Je te salue, Malangue invaginaire
Malangue becquerogne aux rages de crécelles
et qui hargne et qui plose et t’affriquaphrodises
Malangue de bic et de bocks, de brique et d’ubacs
Malangue de craie rêche
Arrachée pied à hure aux prilittéreux flaves
aux culs-terrorisants
aux cacadémichiens, aux derviches tournés, aux rozettes
Malangue grillachée, Malangue avachurée
Ô toi Malangue-Outangue, ô Malangue où tangotent
Oblongrondantes les gorgerauques
, s’y étrangle l’aigü des archets incysés
Horfuyons les tarmacs
et ces neumes d’alpax
Lors jusque-raboutant les glacis
qu’insalivent mirails d’écluses verveinales
, Malangue, ha !
ha nous encorerons de gemmes imprécantes
tels coraux gémissés
de mordance en silenceries, en abymes
selon toujourcisant, et pourquoyant selonce
échenillant les gladioles subjonctives
les rémiges verbigéreuses
aux corolles des participacées
¡ Solécisent aux plèvres des solfatares
les mocomposés verbouteilles
les parataxes jaunepailles, les aphyxes
les singuliers en nein, et les pluriels en no
les nièlures !
¡ Sèmes à corps, Malangue !
je t’arquebouterai sur l’orgue rocaïque
tu fluidiseras tes seins vahinescents
nous réverbérerons l’églogue du muguet.
----------
Comme la prosodie n’était pas très régulière, j’ai pensé qu’il valait mieux faire « dire » que « chanter » ce texte par suno.

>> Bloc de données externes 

Lemma rt_list_isempty_refines_witness :
  rt_list_isempty 1 demo_heap = Ok (bool_decide ([2%nat] = [])) demo_heap.
Proof. apply (rt_list_isempty_refines _ demo_lists); [apply demo_rings|done]. Defined.

Lemma rt_list_len_refines_witness : rt_list_len 5 1 demo_heap = Ok (Some 1) demo_heap.
Proof. apply (rt_list_len_refines _ demo_lists 1 [2%nat] 5); [apply demo_rings|done|simpl; lia|simpl; lia]. Defined.

Lemma next_prev_differ_iff_witness :
  exists a b, lh_next demo_heap !! 2%nat = Some a /\ lh_prev demo_heap !! 2%nat = Some b /\
    (a ≠ b <-> ([] ++ [] : list nat) ≠ []).
Proof. apply (next_prev_differ_iff _ demo_lists 1 [] 2 []); [apply demo_rings|done]. Defined.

Oui, mais comment ? Pas en rap quand même, on n’est pas tombés si bas… J’ai pensé au « slam », enfin en l’occurrence je ne connaissais guère – et fort peu – que Grand Corps Malade (l’homme qui a plongé dans une piscine en omettant de vérifier qu’il y avait de l’eau) dans le genre. Bon, n’écoutant que mon courage, qui ne me disait rien, j’ai essayé… Au moins, on ne pourra pas m’accuser d’élitisme excessif. (Je pense que ses textes sont un cran au-dessus de ce qu’on nous inflige d’habitude, même si ce n’est pas encore franchement génial).
(Mais finalement, j’ai renoncé à l’interprétation, j’ai trouvé qu’en l’occurrence, ça n’ajoutait rien).